Problem requirements >> From the entries below, please output exactly the lines starting at the one containing "(* ===== verification/DispatchOnce.v ===== *)" and ending at the one containing "Abbreviation World := (Dispatch.World", both included.

|---|

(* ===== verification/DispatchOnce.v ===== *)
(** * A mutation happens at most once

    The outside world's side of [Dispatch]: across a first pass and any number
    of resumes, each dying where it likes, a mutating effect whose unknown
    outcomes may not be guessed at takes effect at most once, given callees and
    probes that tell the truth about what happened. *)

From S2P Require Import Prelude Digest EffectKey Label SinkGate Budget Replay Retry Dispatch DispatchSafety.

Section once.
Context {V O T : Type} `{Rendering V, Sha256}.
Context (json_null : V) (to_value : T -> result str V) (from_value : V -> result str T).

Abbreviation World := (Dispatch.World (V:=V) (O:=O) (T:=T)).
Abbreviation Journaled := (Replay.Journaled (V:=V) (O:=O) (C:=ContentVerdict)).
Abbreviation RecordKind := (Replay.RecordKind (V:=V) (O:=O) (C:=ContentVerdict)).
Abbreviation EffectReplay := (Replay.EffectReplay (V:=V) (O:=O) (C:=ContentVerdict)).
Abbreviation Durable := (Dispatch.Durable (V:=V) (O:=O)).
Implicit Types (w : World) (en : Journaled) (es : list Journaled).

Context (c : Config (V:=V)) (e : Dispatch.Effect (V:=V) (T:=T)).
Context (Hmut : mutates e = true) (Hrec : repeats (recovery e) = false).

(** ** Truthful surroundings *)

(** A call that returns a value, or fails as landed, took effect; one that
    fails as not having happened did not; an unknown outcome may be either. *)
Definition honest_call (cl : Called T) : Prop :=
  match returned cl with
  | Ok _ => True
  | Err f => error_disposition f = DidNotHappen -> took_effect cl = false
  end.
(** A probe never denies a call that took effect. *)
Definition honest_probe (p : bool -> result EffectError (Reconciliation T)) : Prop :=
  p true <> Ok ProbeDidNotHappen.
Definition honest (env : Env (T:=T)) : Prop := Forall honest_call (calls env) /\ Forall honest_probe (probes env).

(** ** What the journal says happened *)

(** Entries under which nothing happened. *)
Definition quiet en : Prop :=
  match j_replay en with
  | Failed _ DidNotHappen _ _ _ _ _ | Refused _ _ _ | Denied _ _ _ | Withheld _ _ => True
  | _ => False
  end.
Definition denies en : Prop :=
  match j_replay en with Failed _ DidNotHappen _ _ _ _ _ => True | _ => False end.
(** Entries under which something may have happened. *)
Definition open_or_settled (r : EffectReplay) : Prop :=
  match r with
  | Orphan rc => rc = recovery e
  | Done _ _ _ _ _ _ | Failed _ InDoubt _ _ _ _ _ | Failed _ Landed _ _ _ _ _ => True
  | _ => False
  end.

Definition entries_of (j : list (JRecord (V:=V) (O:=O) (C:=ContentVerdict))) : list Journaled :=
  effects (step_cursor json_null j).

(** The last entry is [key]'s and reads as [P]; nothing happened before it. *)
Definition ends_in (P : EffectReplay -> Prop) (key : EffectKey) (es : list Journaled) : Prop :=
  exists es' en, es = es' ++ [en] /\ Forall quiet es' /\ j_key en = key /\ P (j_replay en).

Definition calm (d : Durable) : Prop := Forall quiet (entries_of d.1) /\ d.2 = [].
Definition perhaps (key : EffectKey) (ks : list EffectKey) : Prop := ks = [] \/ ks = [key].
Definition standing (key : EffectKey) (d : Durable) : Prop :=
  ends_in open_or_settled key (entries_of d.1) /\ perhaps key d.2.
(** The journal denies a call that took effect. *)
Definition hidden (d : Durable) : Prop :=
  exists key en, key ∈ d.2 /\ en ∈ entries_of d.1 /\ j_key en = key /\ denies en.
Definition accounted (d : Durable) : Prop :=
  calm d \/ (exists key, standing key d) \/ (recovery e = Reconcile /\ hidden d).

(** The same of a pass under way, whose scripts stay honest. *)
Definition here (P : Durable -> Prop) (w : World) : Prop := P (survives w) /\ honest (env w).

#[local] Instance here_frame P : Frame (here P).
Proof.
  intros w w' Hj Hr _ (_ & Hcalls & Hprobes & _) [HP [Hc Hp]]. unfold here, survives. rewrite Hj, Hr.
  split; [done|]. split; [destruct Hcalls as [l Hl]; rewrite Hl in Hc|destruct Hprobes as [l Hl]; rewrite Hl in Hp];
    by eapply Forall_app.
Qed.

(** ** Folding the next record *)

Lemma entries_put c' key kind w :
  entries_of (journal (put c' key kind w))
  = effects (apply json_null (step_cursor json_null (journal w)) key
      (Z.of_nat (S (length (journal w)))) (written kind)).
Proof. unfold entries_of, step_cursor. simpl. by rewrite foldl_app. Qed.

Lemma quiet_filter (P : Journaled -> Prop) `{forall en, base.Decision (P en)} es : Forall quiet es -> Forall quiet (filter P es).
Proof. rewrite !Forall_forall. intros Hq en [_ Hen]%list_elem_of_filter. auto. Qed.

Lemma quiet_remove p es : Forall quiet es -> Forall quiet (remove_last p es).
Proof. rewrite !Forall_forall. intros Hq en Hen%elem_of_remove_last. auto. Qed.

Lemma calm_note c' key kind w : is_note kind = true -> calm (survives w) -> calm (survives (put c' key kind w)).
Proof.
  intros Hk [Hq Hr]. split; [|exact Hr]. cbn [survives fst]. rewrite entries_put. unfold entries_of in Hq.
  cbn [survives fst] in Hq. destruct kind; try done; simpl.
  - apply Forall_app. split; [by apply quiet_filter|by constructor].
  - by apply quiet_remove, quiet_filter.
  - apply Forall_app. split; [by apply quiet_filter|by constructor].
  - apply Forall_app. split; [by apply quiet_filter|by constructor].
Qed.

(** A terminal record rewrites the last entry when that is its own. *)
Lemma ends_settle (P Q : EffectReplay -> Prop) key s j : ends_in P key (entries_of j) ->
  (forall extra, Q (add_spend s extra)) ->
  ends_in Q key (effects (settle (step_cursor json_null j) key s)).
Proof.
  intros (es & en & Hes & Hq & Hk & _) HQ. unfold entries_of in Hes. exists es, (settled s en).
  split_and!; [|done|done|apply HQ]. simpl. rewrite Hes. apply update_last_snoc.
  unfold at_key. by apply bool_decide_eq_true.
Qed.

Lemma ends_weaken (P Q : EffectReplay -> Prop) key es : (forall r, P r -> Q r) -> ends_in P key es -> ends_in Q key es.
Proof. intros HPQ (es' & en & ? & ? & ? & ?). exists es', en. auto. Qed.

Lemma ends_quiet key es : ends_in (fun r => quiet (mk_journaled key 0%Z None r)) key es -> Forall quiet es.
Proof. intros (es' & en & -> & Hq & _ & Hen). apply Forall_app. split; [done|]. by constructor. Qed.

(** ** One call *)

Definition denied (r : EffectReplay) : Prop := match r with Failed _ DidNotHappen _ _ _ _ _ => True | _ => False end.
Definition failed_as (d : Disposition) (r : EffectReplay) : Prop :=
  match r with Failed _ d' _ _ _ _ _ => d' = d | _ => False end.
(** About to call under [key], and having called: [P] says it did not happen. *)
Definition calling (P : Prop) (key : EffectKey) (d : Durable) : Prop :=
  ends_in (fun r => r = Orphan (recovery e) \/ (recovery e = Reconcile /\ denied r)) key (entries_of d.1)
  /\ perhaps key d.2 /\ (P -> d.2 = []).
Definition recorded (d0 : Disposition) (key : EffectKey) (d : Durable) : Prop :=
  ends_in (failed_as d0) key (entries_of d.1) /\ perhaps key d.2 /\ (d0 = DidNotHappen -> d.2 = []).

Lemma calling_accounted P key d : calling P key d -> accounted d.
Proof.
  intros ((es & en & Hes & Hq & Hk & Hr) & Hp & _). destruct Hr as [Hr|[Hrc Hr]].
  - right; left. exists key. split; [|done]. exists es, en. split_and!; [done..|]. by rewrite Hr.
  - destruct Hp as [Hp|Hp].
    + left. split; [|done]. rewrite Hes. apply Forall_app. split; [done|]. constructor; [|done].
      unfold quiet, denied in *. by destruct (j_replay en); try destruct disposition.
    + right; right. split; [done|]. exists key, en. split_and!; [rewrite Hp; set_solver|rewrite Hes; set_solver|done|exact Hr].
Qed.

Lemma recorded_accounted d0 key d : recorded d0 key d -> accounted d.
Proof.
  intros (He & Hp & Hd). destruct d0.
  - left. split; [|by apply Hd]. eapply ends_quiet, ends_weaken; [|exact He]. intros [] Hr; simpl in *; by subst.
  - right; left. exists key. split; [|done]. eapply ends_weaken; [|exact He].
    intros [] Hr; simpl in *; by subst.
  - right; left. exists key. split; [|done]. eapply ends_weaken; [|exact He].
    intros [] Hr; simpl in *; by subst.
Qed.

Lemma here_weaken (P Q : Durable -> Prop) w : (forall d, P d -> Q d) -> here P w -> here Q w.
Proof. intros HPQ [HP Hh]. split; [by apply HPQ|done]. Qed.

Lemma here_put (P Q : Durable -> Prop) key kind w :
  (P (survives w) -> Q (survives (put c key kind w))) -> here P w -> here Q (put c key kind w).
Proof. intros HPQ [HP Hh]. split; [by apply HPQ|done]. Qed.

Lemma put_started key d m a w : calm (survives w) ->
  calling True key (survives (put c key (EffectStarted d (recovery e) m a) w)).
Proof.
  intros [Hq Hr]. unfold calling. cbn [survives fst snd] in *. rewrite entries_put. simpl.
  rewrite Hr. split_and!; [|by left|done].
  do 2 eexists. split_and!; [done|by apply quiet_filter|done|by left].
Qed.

|---|

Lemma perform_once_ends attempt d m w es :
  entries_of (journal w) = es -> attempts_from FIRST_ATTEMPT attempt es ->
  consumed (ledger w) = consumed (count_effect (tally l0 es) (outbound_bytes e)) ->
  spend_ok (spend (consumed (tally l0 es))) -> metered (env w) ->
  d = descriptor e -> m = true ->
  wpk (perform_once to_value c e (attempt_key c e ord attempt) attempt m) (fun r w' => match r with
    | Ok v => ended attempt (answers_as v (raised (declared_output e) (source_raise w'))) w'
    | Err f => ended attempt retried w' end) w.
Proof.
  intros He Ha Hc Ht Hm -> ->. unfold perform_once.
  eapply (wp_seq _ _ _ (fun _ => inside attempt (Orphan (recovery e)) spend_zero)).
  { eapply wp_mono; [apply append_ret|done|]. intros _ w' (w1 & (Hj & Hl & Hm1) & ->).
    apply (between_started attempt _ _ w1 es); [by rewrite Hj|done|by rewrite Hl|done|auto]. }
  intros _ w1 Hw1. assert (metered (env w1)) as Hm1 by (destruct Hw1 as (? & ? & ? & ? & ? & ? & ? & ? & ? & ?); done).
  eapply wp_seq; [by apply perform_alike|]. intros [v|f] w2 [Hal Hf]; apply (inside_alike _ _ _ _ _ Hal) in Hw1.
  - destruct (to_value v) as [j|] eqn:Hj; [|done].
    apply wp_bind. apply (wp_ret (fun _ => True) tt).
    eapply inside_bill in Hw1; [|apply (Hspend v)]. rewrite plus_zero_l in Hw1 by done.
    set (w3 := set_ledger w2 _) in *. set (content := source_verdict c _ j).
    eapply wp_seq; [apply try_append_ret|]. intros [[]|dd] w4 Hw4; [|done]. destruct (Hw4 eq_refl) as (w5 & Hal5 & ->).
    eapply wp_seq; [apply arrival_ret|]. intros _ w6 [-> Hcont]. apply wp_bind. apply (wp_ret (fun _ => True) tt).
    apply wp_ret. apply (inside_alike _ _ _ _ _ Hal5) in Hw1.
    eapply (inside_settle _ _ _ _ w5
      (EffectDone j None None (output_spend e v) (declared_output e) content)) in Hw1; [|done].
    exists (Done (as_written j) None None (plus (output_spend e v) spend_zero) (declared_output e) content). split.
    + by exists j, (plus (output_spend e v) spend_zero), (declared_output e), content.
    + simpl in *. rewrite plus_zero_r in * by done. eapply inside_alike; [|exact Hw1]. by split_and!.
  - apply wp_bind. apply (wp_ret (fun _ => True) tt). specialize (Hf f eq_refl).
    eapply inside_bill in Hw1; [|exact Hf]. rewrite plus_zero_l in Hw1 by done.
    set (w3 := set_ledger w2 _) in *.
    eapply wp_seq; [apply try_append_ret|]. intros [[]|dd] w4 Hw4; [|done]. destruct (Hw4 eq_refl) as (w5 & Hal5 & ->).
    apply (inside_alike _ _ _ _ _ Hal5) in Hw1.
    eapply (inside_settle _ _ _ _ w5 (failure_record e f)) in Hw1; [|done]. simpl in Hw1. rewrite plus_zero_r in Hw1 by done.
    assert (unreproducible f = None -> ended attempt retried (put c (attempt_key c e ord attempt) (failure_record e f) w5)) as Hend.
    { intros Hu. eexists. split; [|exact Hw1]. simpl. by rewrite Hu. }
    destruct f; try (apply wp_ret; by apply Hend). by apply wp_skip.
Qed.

|---|

Completed exercise >>
(* ===== verification/DispatchOnce.v ===== *)
(** * A mutation happens at most once

    The outside world's side of [Dispatch]: across a first pass and any number
    of resumes, each dying where it likes, a mutating effect whose unknown
    outcomes may not be guessed at takes effect at most once, given callees and
    probes that tell the truth about what happened. *)

From S2P Require Import Prelude Digest EffectKey Label SinkGate Budget Replay Retry Dispatch DispatchSafety.

Section once.
Context {V O T : Type} `{Rendering V, Sha256}.
Context (json_null : V) (to_value : T -> result str V) (from_value : V -> result str T).

Abbreviation World := (Dispatch.World (V:=V) (O:=O) (T:=T)).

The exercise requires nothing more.